## What you should do
Could you reproduce the lines below from the one with "(u32 a) shamt)) s" through the one with "(Z.lor old b)"? Keep both ends and add nothing.

■ ■ ■ ■ ■ ■ ■

(* ===== verification/RvSim.v ===== *)
(** * The simulated RISC-V core: [src/tools/embsim/riscv.c]

    The integer instructions of RV32 and RV64 with the M and A extensions, on the bus
    of [Bus]: registers, traps, memory accesses, and [exec32]. Registers hold XLEN
    bits; at RV32 a value is kept zero-extended. The system instructions (CSRs,
    returns from traps, waiting) and the floating-point ones are operations of the
    core the integer part calls ([sys_insn], [rv_fp_exec]): parameters here, with the
    state they alone use. *)
From stdpp Require Import base numbers list option.
From Stdlib Require Import ZArith Lia.
From S2P Require Import Prelude Bus.

Local Open Scope Z_scope.

Definition EXC_IFETCH_ACCESS := 1.
Definition EXC_ILLEGAL := 2.
Definition EXC_BREAKPOINT := 3.
Definition EXC_LOAD_ALIGN := 4.
Definition EXC_LOAD_ACCESS := 5.
Definition EXC_STORE_ALIGN := 6.
Definition EXC_STORE_ACCESS := 7.
Definition TRAP_WATCH := 2 ^ 64 - 1.

Section Core.
(** [W]: the devices' states; [C]: the CSRs and the floating-point registers. *)
Context {W C : Type}.

Record rv_state := RvState {
  xlen : Z; x : Z -> Z; pc : Z; npc : Z;
  resv : bool; resv_addr : Z; resv_val : Z;
  trap : bool; cause : Z; tval : Z; insn : Z; changed : bool;
  esp : bool; mem : bus W; csrs : C }.

Definition set_x (s : rv_state) (f : Z -> Z) (ch : bool) := RvState (xlen s) f (pc s) (npc s) (resv s) (resv_addr s)
  (resv_val s) (trap s) (cause s) (tval s) (insn s) ch (esp s) (mem s) (csrs s).
Definition set_npc (s : rv_state) (t : Z) := RvState (xlen s) (x s) (pc s) t (resv s) (resv_addr s) (resv_val s)
  (trap s) (cause s) (tval s) (insn s) (changed s) (esp s) (mem s) (csrs s).
Definition set_trap (s : rv_state) (c t : Z) := RvState (xlen s) (x s) (pc s) (npc s) (resv s) (resv_addr s) (resv_val s)
  true c t (insn s) (changed s) (esp s) (mem s) (csrs s).
Definition set_resv (s : rv_state) (r : bool) (a v : Z) := RvState (xlen s) (x s) (pc s) (npc s) r a v
  (trap s) (cause s) (tval s) (insn s) (changed s) (esp s) (mem s) (csrs s).
Definition set_mem (s : rv_state) (m : bus W) := RvState (xlen s) (x s) (pc s) (npc s) (resv s) (resv_addr s) (resv_val s)
  (trap s) (cause s) (tval s) (insn s) (changed s) (esp s) m (csrs s).

(** ** Values, registers, traps *)

Definition rv_xl (s : rv_state) (v : Z) : Z := if xlen s =? 32 then u32 v else v.
Definition rv_sx (s : rv_state) (v : Z) : Z := if xlen s =? 32 then s32 v else s64 v.
Definition rv_wx (rd v : Z) (s : rv_state) : rv_state :=
  if rd =? 0 then s
  else let v := rv_xl s v in
       set_x s (upd (x s) rd v) (if x s rd =? v then changed s else true).

Definition rv_trap (c t : Z) (s : rv_state) : rv_state := if trap s then s else set_trap s c t.
Definition rv_illegal (s : rv_state) : rv_state := rv_trap EXC_ILLEGAL (insn s) s.

(** ** Memory *)

(** [n] bytes of a region, the highest first. *)
Fixpoint bytes_le (p : Z -> Z) (i : Z) (n : nat) : Z :=
  match n with O => 0 | S n => Z.lor (p i) (Z.shiftl (bytes_le p (i + 1) n) 8) end.
Fixpoint put_le (p : Z -> Z) (i : Z) (n : nat) (v : Z) : Z -> Z :=
  match n with O => p | S n => put_le (upd p i (Z.land v 0xff)) (i + 1) n (Z.shiftr v 8) end.

(** The part of an access a device takes at once. *)
Definition chunk (a32 i n : Z) : Z :=
  if (4 <=? n - i) && (Z.land (u32 (a32 + i)) 3 =? 0) then 4
  else if (2 <=? n - i) && (Z.land (u32 (a32 + i)) 1 =? 0) then 2 else 1.

Definition beyond (a n : Z) : bool := negb (Z.shiftr a 32 =? 0) || negb (Z.shiftr (u64 (a + n - 1)) 32 =? 0).

Fixpoint load_parts (fuel : nat) (a i n v : Z) (s : rv_state) : rv_state * Z :=
  match fuel with
  | O => (s, v)
  | S fuel =>
      if n <=? i then (s, v)
      else
        let k := chunk a i n in
        match bus_read (mem s) (u32 (a + i)) k with
        | (m, None) => (rv_trap EXC_LOAD_ACCESS a (set_mem s m), 0)
        | (m, Some y) => load_parts fuel a (i + k) n (Z.lor v (u64 (Z.shiftl y (8 * i)))) (set_mem s m)
        end
  end.

(** Before an access: past the bus, or a watchpoint. *)
Definition access_stops (a n : Z) (write : bool) (s : rv_state) : rv_state * bool :=
  if beyond a n then (rv_trap (if write then EXC_STORE_ACCESS else EXC_LOAD_ACCESS) a s, true)
  else match watches (mem s) with
       | [] => (s, false)
       | _ => let '(m, hit) := bus_watch_check (mem s) a n write in
              if hit then (rv_trap TRAP_WATCH 0 (set_mem s m), true) else (set_mem s m, false)
       end.

Definition rv_load (a n : Z) (s : rv_state) : rv_state * Z :=
  if trap s then (s, 0)
  else
    let '(s, stop) := access_stops a n false s in
    if stop then (s, 0)
    else match bus_region (mem s) a n with
         | Some r => (s, bytes_le (store (mem s) (r_mem r)) (u32 (a - r_base r)) (Z.to_nat n))
         | None => load_parts (Z.to_nat n) a 0 n 0 s
         end.

Fixpoint store_parts (fuel : nat) (a i n v : Z) (s : rv_state) : rv_state :=
  match fuel with
  | O => s
  | S fuel =>
      if n <=? i then s
      else
        let k := chunk a i n in
        let y := u32 (Z.shiftr v (8 * i)) in
        let y := if k <? 4 then Z.land y (u32 (Z.shiftl 1 (8 * k)) - 1) else y in
        let '(m, ok) := bus_write (mem s) (u32 (a + i)) k y in
        if ok then store_parts fuel a (i + k) n v (set_mem s m)
        else rv_trap EXC_STORE_ACCESS a (set_mem s m)
  end.

Definition rv_store (a n v : Z) (s : rv_state) : rv_state :=
  if trap s then s
  else
    let '(s, stop) := access_stops a n true s in
    if stop then s
    else match bus_region (mem s) a n with
         | Some r =>
             if r_rom r then s
             else set_mem s (set_store (mem s) (fun k => if bool_decide (k = r_mem r)
                    then put_le (store (mem s) k) (u32 (a - r_base r)) (Z.to_nat n) v else store (mem s) k))
         | None => store_parts (Z.to_nat n) a 0 n v s
         end.

(** ** Integer arithmetic *)

Definition jump (t : Z) (s : rv_state) : rv_state := set_npc s (rv_xl s t).

Definition mulhu64 (a b : Z) : Z :=
  let al := u32 a in let ah := Z.shiftr a 32 in let bl := u32 b in let bh := Z.shiftr b 32 in
  let ll := u64 (al * bl) in let lh := u64 (al * bh) in let hl := u64 (ah * bl) in let hh := u64 (ah * bh) in
  let mid := u64 (Z.shiftr ll 32 + u32 lh + u32 hl) in
  u64 (hh + Z.shiftr lh 32 + Z.shiftr hl 32 + Z.shiftr mid 32).

Definition mulh (xlen f3 a b : Z) : Z :=
  if xlen =? 32 then
    let sa := s32 a in let sb := s32 b in let ua := u32 a in let ub := u32 b in
    if f3 =? 1 then u64 (Z.shiftr (s64 (sa * sb)) 32)
    else if f3 =? 2 then u64 (Z.shiftr (s64 (sa * ub)) 32)
    else Z.shiftr (u64 (ua * ub)) 32
  else
    let h := mulhu64 a b in
    let h := if ((f3 =? 1) || (f3 =? 2)) && (s64 a <? 0) then u64 (h - b) else h in
    if (f3 =? 1) && (s64 b <? 0) then u64 (h - a) else h.

Definition divrem (f3 a b w : Z) : Z :=
  let m := if w =? 32 then 0xffffffff else 2 ^ 64 - 1 in
  let sa := if w =? 32 then s32 a else s64 a in
  let sb := if w =? 32 then s32 b else s64 b in
  let ua := Z.land a m in let ub := Z.land b m in
  let smin := if w =? 32 then - 2 ^ 31 else - 2 ^ 63 in
  match f3 with
  | 4 => if sb =? 0 then 2 ^ 64 - 1
         else if (sa =? smin) && (sb =? -1) then u64 sa else u64 (Z.quot sa sb)
  | 5 => if negb (ub =? 0) then ua / ub else 2 ^ 64 - 1
  | 6 => if sb =? 0 then u64 sa
         else if (sa =? smin) && (sb =? -1) then 0 else u64 (Z.rem sa sb)
  | _ => if negb (ub =? 0) then ua mod ub else u64 sa
  end.

Definition sext32 (v : Z) : Z := u64 (s32 v).

Definition op_imm (i rd f3 a imm : Z) (s : rv_state) : rv_state :=
  let sh := if xlen s =? 64 then 63 else 31 in
  let shamt := Z.land (Z.shiftr i 20) sh in
  let top := if xlen s =? 64 then Z.shiftr i 26 else Z.shiftr i 25 in
  match f3 with
  | 0 => rv_wx rd (u64 (a + imm)) s
  | 2 => rv_wx rd (b2z (rv_sx s a <? imm)) s
  | 3 => rv_wx rd (b2z (rv_xl s a <? rv_xl s (u64 imm))) s
  | 4 => rv_wx rd (Z.lxor a (u64 imm)) s
  | 6 => rv_wx rd (Z.lor a (u64 imm)) s
  | 7 => rv_wx rd (Z.land a (u64 imm)) s
  | 1 => if negb (top =? 0) then rv_illegal s else rv_wx rd (u64 (Z.shiftl a shamt)) s
  | 5 => if negb (Z.land top (u32 (Z.lnot (if xlen s =? 64 then 0x10 else 0x20))) =? 0) then rv_illegal s
         else if negb (Z.land i (Z.shiftl 1 30) =? 0) then rv_wx rd (u64 (Z.shiftr (rv_sx s a) shamt)) s
         else rv_wx rd (Z.shiftr (rv_xl s a) shamt) s
  | _ => rv_illegal s
  end.

Definition op_reg (rd f3 f7 a b : Z) (s : rv_state) : rv_state :=
  let sh := if xlen s =? 64 then 63 else 31 in
  if f7 =? 1 then
    if f3 =? 0 then rv_wx rd (u64 (a * b)) s
    else if f3 <? 4 then rv_wx rd (mulh (xlen s) f3 a b) s
    else rv_wx rd (divrem f3 a b (xlen s)) s
  else if (f7 =? 0x20) && negb (f3 =? 0) && negb (f3 =? 5) then rv_illegal s
  else if negb (f7 =? 0) && negb (f7 =? 0x20) then rv_illegal s
  else match f3 with
  | 0 => rv_wx rd (if negb (f7 =? 0) then u64 (a - b) else u64 (a + b)) s
  | 1 => rv_wx rd (u64 (Z.shiftl a (Z.land b sh))) s
  | 2 => rv_wx rd (b2z (rv_sx s a <? rv_sx s b)) s
  | 3 => rv_wx rd (b2z (a <? b)) s
  | 4 => rv_wx rd (Z.lxor a b) s
  | 5 => if negb (f7 =? 0) then rv_wx rd (u64 (Z.shiftr (rv_sx s a) (Z.land b sh))) s
         else rv_wx rd (Z.shiftr a (Z.land b sh)) s
  | 6 => rv_wx rd (Z.lor a b) s
  | _ => rv_wx rd (Z.land a b) s
  end.

Definition op_w (i rd f3 f7 a b : Z) (imm_form : bool) (s : rv_state) : rv_state :=
  if negb (xlen s =? 64) then rv_illegal s
  else if imm_form then
    let shamt := Z.land (Z.shiftr i 20) 31 in
    let imm := Z.shiftr (s32 i) 20 in
    if f3 =? 0 then rv_wx rd (sext32 (u64 (a + imm))) s
    else if (f3 =? 1) && (f7 =? 0) then rv_wx rd (sext32 (u32 (Z.shiftl (u32 a) shamt))) s
    else if (f3 =? 5) && (f7 =? 0) then rv_wx rd (sext32 (Z.shiftr (u32 a) shamt)) s
    else if (f3 =? 5) && (f7 =? 0x20) then rv_wx rd (u64 (Z.shiftr (s32 a) shamt)) s
    else rv_illegal s
  else
    let sh := Z.land (u32 b) 31 in
    if f7 =? 1 then
      if f3 =? 0 then rv_wx rd (sext32 (u32 (u32 a * u32 b))) s
      else if 4 <=? f3 then rv_wx rd (sext32 (divrem f3 a b 32)) s
      else rv_illegal s
    else if (f3 =? 0) && (f7 =? 0) then rv_wx rd (sext32 (u64 (a + b))) s
    else if (f3 =? 0) && (f7 =? 0x20) then rv_wx rd (sext32 (u64 (a - b))) s
    else if (f3 =? 1) && (f7 =? 0) then rv_wx rd (sext32 (u32 (Z.shiftl (u32 a) sh))) s
    else if (f3 =? 5) && (f7 =? 0) then rv_wx rd (sext32 (Z.shiftr (u32 a) sh)) s
    else if (f3 =? 5) && (f7 =? 0x20) then rv_wx rd (u64 (Z.shiftr (s32 a) sh)) s
    else rv_illegal s.

(** ** LR, SC and the AMOs *)

(** An AMO's fault is a store's. *)
Definition amo_fault (s : rv_state) : rv_state :=
  if cause s =? EXC_LOAD_ACCESS then set_trap s EXC_STORE_ACCESS (tval s) else s.

Definition amo_value (f5 n old b : Z) : option Z :=
  let m := if n =? 4 then 0xffffffff else 2 ^ 64 - 1 in
  let so := if n =? 4 then s32 old else s64 old in
  let sb := if n =? 4 then s32 b else s64 b in
  let uo := Z.land old m in let ub := Z.land b m in
  match f5 with
  | 0x01 => Some b
  | 0x00 => Some (u64 (old + b))
  | 0x04 => Some (Z.lxor old b)
  | 0x0c => Some (Z.land old b)
  | 0x08 => Some (Z.lor old b)
  | 0x10 => Some (if so <? sb then old else b)
  | 0x14 => Some (if sb <? so then old else b)
  | 0x18 => Some (if uo <? ub then old else b)
  | 0x1c => Some (if ub <? uo then old else b)
  | _ => None
  end.

(** SC's store, and its result. *)
Definition amo_sc_end (rd n a b m : Z) (ok : bool) (s : rv_state) : rv_state :=
  let s := if ok then rv_store a n (Z.land b m) s else s in
  if trap s then s else rv_wx rd (b2z (negb ok)) (set_resv s false (resv_addr s) (resv_val s)).
Definition amo_sc (rd n a b m : Z) (s : rv_state) : rv_state :=
  if resv s && (resv_addr s =? a) then
    let '(s, cur) := rv_load a n s in
    if trap s then amo_fault s else amo_sc_end rd n a b m (cur =? resv_val s) s
  else amo_sc_end rd n a b m false s.

Definition amo (i rd f3 a b : Z) (s : rv_state) : rv_state :=
  let n := if f3 =? 2 then 4 else if (f3 =? 3) && (xlen s =? 64) then 8 else 0 in
  let f5 := Z.shiftr i 27 in
  let m := if n =? 4 then 0xffffffff else 2 ^ 64 - 1 in
  if n =? 0 then rv_illegal s
  else if f5 =? 2 then
    if negb (Z.land (Z.shiftr i 20) 31 =? 0) then rv_illegal s
    else if negb (Z.land a (n - 1) =? 0) then rv_trap EXC_LOAD_ALIGN a s
    else let '(s, v) := rv_load a n s in
         if trap s then s else rv_wx rd (if n =? 4 then sext32 v else v) (set_resv s true a v)
  else if negb (Z.land a (n - 1) =? 0) then rv_trap EXC_STORE_ALIGN a s
  else if f5 =? 3 then amo_sc rd n a b m s
  else
    let '(s, old) := rv_load a n s in
    if trap s then amo_fault s
    else match amo_value f5 n old b with
         | None => rv_illegal s
         | Some nv =>
             let s := rv_store a n (Z.land nv m) s in
             if trap s then s else rv_wx rd (if n =? 4 then sext32 old else old) s
         end.

(** ** The instructions *)

(** The rest of the core: system instructions, and floating point ([false]: not one). *)
Context (sys_insn : Z -> Z -> Z -> rv_state -> rv_state).
Context (rv_fp_exec : Z -> rv_state -> rv_state * bool).

Definition jal_off (i : Z) : Z :=
  Z.lor (Z.lor (Z.lor (Z.shiftr (s32 (Z.land i 0x80000000)) 11) (Z.land i 0xff000))
    (Z.land (Z.shiftr i 9) 0x800)) (Z.land (Z.shiftr i 20) 0x7fe).
Definition branch_off (i : Z) : Z :=
  Z.lor (Z.lor (Z.lor (Z.shiftr (s32 (Z.land i 0x80000000)) 19) (Z.land (u32 (Z.shiftl i 4)) 0x800))
    (Z.land (Z.shiftr i 20) 0x7e0)) (Z.land (Z.shiftr i 7) 0x1e).
Definition store_off (i : Z) : Z :=
  Z.lor (Z.shiftl (Z.shiftr (s32 i) 25) 5) (Z.land (Z.shiftr i 7) 31).

Definition branch_taken (f3 a b : Z) (s : rv_state) : option bool :=
  match f3 with
  | 0 => Some (a =? b)
  | 1 => Some (negb (a =? b))
  | 4 => Some (rv_sx s a <? rv_sx s b)
  | 5 => Some (rv_sx s b <=? rv_sx s a)
  | 6 => Some (a <? b)
  | 7 => Some (b <=? a)
  | _ => None
  end.

Definition load_insn (i rd f3 a : Z) (s : rv_state) : rv_state :=
  let ad := rv_xl s (u64 (a + Z.shiftr (s32 i) 20)) in
  let n := Z.shiftl 1 (Z.land f3 3) in
  if (f3 =? 7) || ((f3 =? 3) && (xlen s =? 32)) || ((f3 =? 6) && (xlen s =? 32)) then rv_illegal s
  else
    let '(s, v) := rv_load ad n s in
    if trap s then s
    else
      let v := if (Z.land f3 4 =? 0) && (n <? 8)
               then u64 (if n =? 1 then swrap 8 v else if n =? 2 then swrap 16 v else s32 v) else v in
      rv_wx rd v s.

Definition exec32 (i : Z) (s : rv_state) : rv_state :=
  let op := Z.land i 0x7f in let rd := Z.land (Z.shiftr i 7) 31 in let f3 := Z.land (Z.shiftr i 12) 7 in
  let rs1 := Z.land (Z.shiftr i 15) 31 in let rs2 := Z.land (Z.shiftr i 20) 31 in let f7 := Z.shiftr i 25 in
  let a := x s rs1 in let b := x s rs2 in
  let immi := Z.shiftr (s32 i) 20 in
  match op with
  | 0x37 => rv_wx rd (u64 (s32 (Z.land i 0xfffff000))) s
  | 0x17 => rv_wx rd (u64 (pc s + u64 (s32 (Z.land i 0xfffff000)))) s
  | 0x6f => let link := npc s in rv_wx rd link (jump (u64 (pc s + jal_off i)) s)
  | 0x67 => if negb (f3 =? 0) then rv_illegal s
            else let link := npc s in rv_wx rd link (jump (Z.land (u64 (a + immi)) (u64 (Z.lnot 1))) s)
  | 0x63 => match branch_taken f3 a b s with
            | None => rv_illegal s
            | Some t => if t then jump (u64 (pc s + branch_off i)) s else s
            end
  | 0x03 => load_insn i rd f3 a s
  | 0x23 => if (3 <? f3) || ((f3 =? 3) && (xlen s =? 32)) then rv_illegal s
            else rv_store (rv_xl s (u64 (a + store_off i))) (Z.shiftl 1 f3) b s
  | 0x13 => op_imm i rd f3 a immi s
  | 0x33 => op_reg rd f3 f7 a b s
  | 0x1b => op_w i rd f3 f7 a b true s
  | 0x3b => op_w i rd f3 f7 a b false s
  | 0x0f => if 1 <? f3 then rv_illegal s else s
  | 0x73 => sys_insn i rd f3 s
  | 0x2f => if esp s then rv_illegal s else amo i rd f3 a b s
  | _ => if esp s then rv_illegal s
         else let '(s, known) := rv_fp_exec i s in if known then s else rv_illegal s
  end.
End Core.
Arguments rv_state : clear implicits.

■ ■ ■ ■ ■ ■ ■

## Your solution
    else if (f3 =? 5) && (f7 =? 0) then rv_wx rd (sext32 (Z.shiftr (u32 a) shamt)) s
    else if (f3 =? 5) && (f7 =? 0x20) then rv_wx rd (u64 (Z.shiftr (s32 a) shamt)) s
    else rv_illegal s
  else
    let sh := Z.land (u32 b) 31 in
    if f7 =? 1 then
      if f3 =? 0 then rv_wx rd (sext32 (u32 (u32 a * u32 b))) s
      else if 4 <=? f3 then rv_wx rd (sext32 (divrem f3 a b 32)) s
      else rv_illegal s
    else if (f3 =? 0) && (f7 =? 0) then rv_wx rd (sext32 (u64 (a + b))) s
    else if (f3 =? 0) && (f7 =? 0x20) then rv_wx rd (sext32 (u64 (a - b))) s
    else if (f3 =? 1) && (f7 =? 0) then rv_wx rd (sext32 (u32 (Z.shiftl (u32 a) sh))) s
    else if (f3 =? 5) && (f7 =? 0) then rv_wx rd (sext32 (Z.shiftr (u32 a) sh)) s
    else if (f3 =? 5) && (f7 =? 0x20) then rv_wx rd (u64 (Z.shiftr (s32 a) sh)) s
    else rv_illegal s.

(** ** LR, SC and the AMOs *)

(** An AMO's fault is a store's. *)
Definition amo_fault (s : rv_state) : rv_state :=
  if cause s =? EXC_LOAD_ACCESS then set_trap s EXC_STORE_ACCESS (tval s) else s.

Definition amo_value (f5 n old b : Z) : option Z :=
  let m := if n =? 4 then 0xffffffff else 2 ^ 64 - 1 in
  let so := if n =? 4 then s32 old else s64 old in
  let sb := if n =? 4 then s32 b else s64 b in
  let uo := Z.land old m in let ub := Z.land b m in
  match f5 with
  | 0x01 => Some b
  | 0x00 => Some (u64 (old + b))
  | 0x04 => Some (Z.lxor old b)
  | 0x0c => Some (Z.land old b)
  | 0x08 => Some (Z.lor old b)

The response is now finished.